### PROBLEM TO SOLVE
Take the records below from their first line to the line with "- rewrite setEnvironmentConfig_run.", and restate those lines word for word.

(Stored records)
Lemma frame_run (fetch : FetchOutcome) (w : World) :
  frame w (runBackendAutoUpdate fetch w).2.
Proof.
  unfold runBackendAutoUpdate. rewrite bind_run.
  pose proof (frame_issue w) as Hi.
  destruct (runBackendAutoUpdate_issue w) as [[[]|e] w1]; [|exact Hi].
  eapply frame_trans; [exact Hi|apply frame_settle].
Qed.

(** No call touches the options or the DEFAULT store, and none takes the
    built configuration away, whatever its arguments. *)
Lemma frame_exec (op : Op) (w : World) : frame w (exec op w).2.
Proof.
  destruct op; simpl exec.
  - rewrite bind_run. destruct (config (this w)) as [cfg|] eqn:Hc.
    + rewrite (setConfig_run _ _ _ _ Hc).
      destruct (negb (truthy (cfg !! key))); [apply frame_refl|].
      destruct (isReadOnlyKey (options (this w)) key); [apply frame_refl|].
      by apply frame_written.
    + rewrite (setConfig_not_built _ _ _ Hc). apply frame_refl.
  - rewrite deleteConfig_run. by apply frame_written.
  - rewrite setEnvironmentConfig_run. by apply frame_written.
  - rewrite setBackendConfig_run. by apply frame_written.
  - rewrite setUserConfig_run. by apply frame_written.
  - by apply frame_same.
  - by apply frame_same.
  - rewrite bind_run. unfold startBackendAutoUpdate. rewrite bind_run, getThis_run.
    destruct (negb (backendUpdateFn (options (this w)))); [apply frame_refl|].
    destruct (bool_decide (is_Some (backendUpdateTimeout (this w)))
              && backendUpdateFn (options (this w))); [apply frame_refl|].
    destruct (backendUpdateFn (options (this w))); [|apply frame_refl].
    rewrite bind_run. pose proof (frame_run fetch w) as Hrun.
    by destruct (runBackendAutoUpdate fetch w) as [[[]|e] w1].
  - unfold stopBackendAutoUpdate. rewrite bind_run, getThis_run.
    destruct (backendUpdateTimeout (this w)); [|apply frame_refl].
    by apply frame_same.
  - unfold timerFires. case_bool_decide; [|apply frame_refl].
    rewrite bind_run. eapply frame_trans; [|apply frame_run]. by apply frame_same.
  - by apply frame_same.
  - apply frame_issue.
  - apply frame_settle.
Qed.
(* ===== verification/Prelude.v ===== *)
(** * Arapuca: a process sandbox, verified (root file)

    Arapuca runs a command in a sandbox.  The launcher validates a profile,
    encodes it in environment variables and starts a wrapper, which decodes them
    and applies the layers (Landlock, PID namespace, seccomp, limits) to itself
    before it executes the command, and forks helper processes: a bridge, a PID
    namespace relay, a supervisor of system calls.  Network access goes through a bridge: a CONNECT proxy with an
    allowlist outside the network namespace and a DNS server inside it that
    records queries and answers NXDOMAIN.  With the virtual-machine backend an
    agent in the guest runs commands over a framed protocol.

    ** Files

    - [Prelude]: results, errors ([error.rs]), machine integers, byte strings,
      the monad [ST] of code that changes a state and may stop, with its program
      logic [hoare], the tactics [bsplit], [bcase] and [by_eval], the hint and
      rewrite database [arapuca].
    - [Text]: UTF-8 and the string functions of the Rust library that the code
      uses (splitting, trimming, decimal and hexadecimal numbers).
    - [Paths]: [std::path] components and [validate::normalize_path].
    - [Validate]: [validate.rs].
    - [Env]: [profile.rs] (data) and [env.rs]: the filter of the caller's
      variables, the encoders of the launcher and the decoders of the wrapper
      (also [bridge::parse_bridge_env]).
    - [Json]: the JSON printer and parser of [vm/protocol.rs], and
      [wrapper::json_escape].
    - [Protocol]: frames, nonces and control messages of [vm/protocol.rs].
    - [Files]: files with their contents and modes, and the operations of
      [std::fs] that the code uses, any of which may fail.
    - [Seatbelt]: the macOS policy: its text ([darwin_profile.rs]) and the data
      that [platform/darwin/mod.rs] puts into it, with a reader and a semantics
      of the policy language as the specification.
    - [Dns]: [dns.rs] and the server loop [bridge::dns_serve].
    - [Ip]: the address check of the CONNECT proxy ([bridge.rs]).
    - [Proxy]: the CONNECT proxy's request parser, allowlist and connection
      handler ([bridge.rs]).
    - [Bridge]: the accept loop's connection limit and [close_fds_except]
      ([bridge.rs]).
    - [Seccomp]: the system-call filters of [seccomp.rs].
    - [SeccompDebug]: the SIGSYS handler and the name tables of [seccomp.rs].
    - [Unotify]: the notification filter, the handler of notifications and the
      loop of the supervisor ([unotify.rs]).
    - [Allowlists]: the default-deny filters of the helper processes
      ([bridge.rs], [unotify.rs]).
    - [Fds]: [platform/fd.rs], the caller's extra descriptors.
    - [Cgroup]: [cgroup.rs] over a tree of control groups: discovery, the move
      to a leaf, stale groups, limits, statistics.
    - [AuditLog]: the events, their sink and the sanitizer of strings ([audit.rs]).
    - [Landlock]: the rules of [landlock.rs] and its reader of ELF headers.
    - [Rlimit]: [rlimit.rs].
    - [Process]: a process as a state (descriptors, environment, attributes,
      Landlock domains, filters, limits, calls made) on which system calls act,
      the rules to reason about it, and [wrapper.rs].
    - [Helpers]: the forked helpers, from [fork] to the loop in which they serve
      ([fork_bridge], [loopback_up], [fork_connect_proxy] of [bridge.rs],
      [fork_unotify_supervisor] of [unotify.rs]).
    - [Pidns]: [pidns.rs].
    - [Wrapper]: [selfexec::run_wrapper_path] and the wrapper path of
      [bin/arapuca.rs], from the arguments to [execve], and the part of
      [platform/linux.rs] that builds the wrapper's environment.
    - [Launch]: [Linux::launch] of [platform/linux.rs] from the checks to the
      handle, over the launcher's descriptors, children, directories, control
      groups and audit events, with the child up to [exec]; [LaunchPrep] (resources
      and preparation) and [LaunchSpec]: what it takes and gives back, what the
      child gets; [EndToEnd]: the launcher and the wrapper together.
    - [Handle]: the operations on a running sandbox ([process.rs]) on Linux;
      [HandleSpec]: the life of a sandbox from the launch to [Drop]; [Trail]: from
      a query to the DNS server in the sandbox to the launcher's event.
    - [Windows]: the command line, environment block, working directory and
      container name of [platform/windows.rs].
    - [VmState]: the configuration of a virtual machine ([vm/state.rs]): its JSON
      text, saving and loading.
    - [Agent]: the agent in the guest ([bin/arapuca-agent.rs]): a connection, the
      start of a command, the forwarding of its streams; and its client on the host
      ([vm/exec.rs]).  [Slots]: the agent's counters of connections and sessions;
      [AgentSpec]: what a connection can make the agent do; [Remote]: client and
      agent together.

    ** How the code is modelled

    A [str] or a byte buffer is a [list Z] of bytes ([bytes]); where the code has
    a [str] the theorems assume [Utf8.valid].  Integers are [Z] with the width
    written out ([wrap], [is_uint]).  Fallible functions return [result]; an
    error carries the format string of its message, not the formatted text.
    I/O errors and panics of the protocol code are the values of [Abort].  A
    parser takes the rest of its input and returns it, instead of an index.
    Loops are fixpoints; those that are not structural take fuel, and running out
    of it is a value of its own ([OutOfFuel]) or proved away: [from_json_total]
    shows that the fuel computed from the length of the input is enough, and the
    DNS and decimal loops have exact specifications.  Code that changes outside
    state is a function on that state: the kernel's stack of filters
    ([Seccomp]), the set of open descriptors ([Bridge]), the static variables of
    the signal handler ([SeccompDebug]), the supervisor's pipe and drop counter
    ([Unotify]), the loop variable and the list of effects of the DNS server, and
    in [Process] a whole process.  There, a system call gets its answer from the
    host, which may choose it from all the calls made before, so that a theorem
    for every host covers every failure and every interleaving that the process
    can observe; a [fork] returns in the parent or in the child by the host's
    answer.  The loops that retry after EINTR or wait take the bound [retries] of
    the host; when it is used up the process is still in the loop, which is the
    end [Hang], and the theorems about a confined end hold for every bound.  The
    end of a process (exit, panic, [execve], a loop that serves for ever) is a
    value of [Stop].  In [Launch] the state is the launcher's ([World]) and the kernel's
    choices are functions of it ([LaunchHost]); the logic is [wp], with one
    postcondition for a result and one for an error, because the error paths are
    what is to be verified.  In [Agent] the state is that of a connection's thread
    ([Sess]): the bytes to come, those written, the descriptors, the child's streams
    and the effects; what [poll], the reads and [waitpid] give is a list of turns
    ([Turn]), whose end means that the loop still waits ([Running]).  The loop over
    messages is bounded by the length of the input, and [agent_confined] shows that
    the bound is never used up.  The accept loops and their handler threads are
    step relations ([pool_step], [slot_step]).

    Code outside the repository is an interface: [Seccompiler] with
    [SeccompilerLaws] (the crate and the kernel's filters), [Target]
    (architecture and syscall numbers), the fields of [Net] (resolver and
    sockets), of [FdKernel] (descriptors), of [Kernel] (notifications and the
    target's memory), of [DupKernel] (the choice of a new descriptor), of [Disk]
    (which file operations fail), of [CgKernel] with [CgLaws] (the cgroup file system), of [LaunchHost] with
    [LaunchLaws] (new descriptors and processes are new), of [HandleHost] with [HandleLaws] and
    [SerdeLaws] (signals, waiting, the contents of the pipes, [serde_json]), of [AgentHost] with
    [AgentLaws] and of [ClientHost] (the guest's and the host's kernel for remote execution), of [LandlockHost] (the landlock crate), of [Host] (system
    calls and the file system), and the functions [canonicalize] and [is_dir].  Each has a concrete instance with which the theorems are applied.

    ** What the theorems show

    - A launch accounts for all it takes: on success the handle has it, on an error
      everything is given back, whichever call fails.  The child executes the
      wrapper with the command, gets the descriptors and variables that are meant
      for it and no other, and is held back on a pipe, where one can be made, until
      it is in its control group with all limits written.
    - Whatever its owner and the sandboxed processes do, the end of a sandbox gives
      back all that the launch took; signals are addressed to the sandbox, its
      group and its proxy, by number only before the process is reaped, except for
      the group, which is signalled afterwards; [wait] reports
      what the pipes tell, then the exit; a blocked query that was recorded is
      reported with its name and type.
    - Through launcher and wrapper together, the command runs under the profile of
      the configuration, with its paths as the wrapper reads them.
    - No command runs unconfined: whatever the kernel answers, the wrapper either
      executes the command with all layers in force, audit pipes closed and its
      own variables removed, or is a confined helper, or exits; the layers in
      force are the ones of the profile that the launcher was given; and on a
      kernel that does what it is asked for the command is executed.
    - Every helper serves only after it has closed all other descriptors, is bound
      to its parent, cannot be read by the sandboxed process and has its filter.
      The PID namespace relay ends as the command did, by the same code or signal.
    - Landlock grants exactly the profile's paths, and execution only of the target
      and its interpreter when execution is off; the ELF reader is equivalent to
      the definition of the interpreter segment; limits survive the trip through
      the environment.
    - The supervisor answers each notification as specified, the cases in which it
      fails open included, checks every destination of a batch, and its log accounts for every record; the BPF
      program selects exactly the listed calls of the native architecture.
    - The seccomp filters that are installed give, for every system call and all
      arguments, the verdict of a policy table; strict is at least as
      restrictive as baseline; installation succeeds on a supported target.
    - The proxy connects only to allowed hosts and ports, at addresses outside
      the denied blocks; the address check is equivalent to a table of blocks and
      embeddings; the request parser is sound and complete.
    - At most 64 connections are handled in every interleaving; exactly the kept
      descriptors stay open.
    - The macOS profile, read back as the policy language reads it, permits what
      the data of the profile grants and nothing else, for all data: no path can
      add a rule, and all are absolute, without [..] and of the allowed characters.  A launch grants the paths of the caller's profile.
    - A task's control group has the limits that were asked for, or they are
      reported as missing; on an error no group stays.  Setting up the
      manager kills only processes in sandbox groups below the launcher's own
      cgroup (running ones of another launcher there included) and moves only
      processes of that cgroup itself.
    - The DNS parser is exact, every parsed query is answered by a well-formed
      NXDOMAIN, the audit log has one record per query and accounts for losses.
    - The protocol: [read_frame] inverts [write_frame], control messages and
      requests within the reader's limits survive the trip, the parser ends on
      every input.
    - Remote execution: the client's outputs are what the agent read from the command
      and its result is the command's, which is the requested one with the requested
      identity and no other descriptors; the client returns once the status is there,
      with the terminal restored.  Without the nonce a peer gets no answer and no
      command; a finished connection leaves no descriptor open; the agent's limits hold.
    - A saved VM configuration is loaded as it was, and an error while saving, at
      any point, leaves the old one in place; the reader ends on every text and
      returns fields in the range of their types.
    - The caller's descriptors arrive at 3, 4, ... in order and nothing else
      becomes inheritable, whatever numbers they have.
    - On Windows, the child reads the arguments it was given and the environment
      block gives the sandbox's values for the managed variables.
    - The environment: what the launcher encodes the wrapper decodes; a caller
      cannot set a configuration variable or a dangerous one.
    - Validation: guest paths, permissions, task identifiers, cgroup paths and
      working directories are accepted exactly as specified.

    Some theorems show that the code differs from what it means or says:
    [wrapper_env_trims_paths], [from_json_can_panic], [parse_connect_trailing_dot],
    [syscall_name_misnamed], [summary_omits_tkill], [kill_tables_permutation],
    [escape_for_audit_breaks_json], [parse_pt_interp_panics],
    [apply_without_paths], [quote_args_splits], [vm_from_json_can_panic],
    [new_kills_running], [control_array_limit].

    ** Not modelled

    The probes for namespaces and the disk quota tools (their effect is on other
    processes and on the file system), the probe for notification support (its outcome is a field of
    [Host]), the relay of bytes between sockets, the start and the daemon of a
    virtual machine, the agent's listening socket and the signal handlers of agent
    and client, downloads and disk images, the macOS
    launcher after the profile and the Win32 calls, the
    subcommands of the command line and the C interface. *)

From Stdlib Require Export ZArith Lia.
From Stdlib Require Export Ascii.
From stdpp Require Export base list gmap strings numbers.
Open Scope Z_scope.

### REPLY
Lemma frame_run (fetch : FetchOutcome) (w : World) :
  frame w (runBackendAutoUpdate fetch w).2.
Proof.
  unfold runBackendAutoUpdate. rewrite bind_run.
  pose proof (frame_issue w) as Hi.
  destruct (runBackendAutoUpdate_issue w) as [[[]|e] w1]; [|exact Hi].
  eapply frame_trans; [exact Hi|apply frame_settle].
Qed.

(** No call touches the options or the DEFAULT store, and none takes the
    built configuration away, whatever its arguments. *)
Lemma frame_exec (op : Op) (w : World) : frame w (exec op w).2.
Proof.
  destruct op; simpl exec.
  - rewrite bind_run. destruct (config (this w)) as [cfg|] eqn:Hc.
    + rewrite (setConfig_run _ _ _ _ Hc).
      destruct (negb (truthy (cfg !! key))); [apply frame_refl|].
      destruct (isReadOnlyKey (options (this w)) key); [apply frame_refl|].
      by apply frame_written.
    + rewrite (setConfig_not_built _ _ _ Hc). apply frame_refl.
  - rewrite deleteConfig_run. by apply frame_written.
  - rewrite setEnvironmentConfig_run. by apply frame_written.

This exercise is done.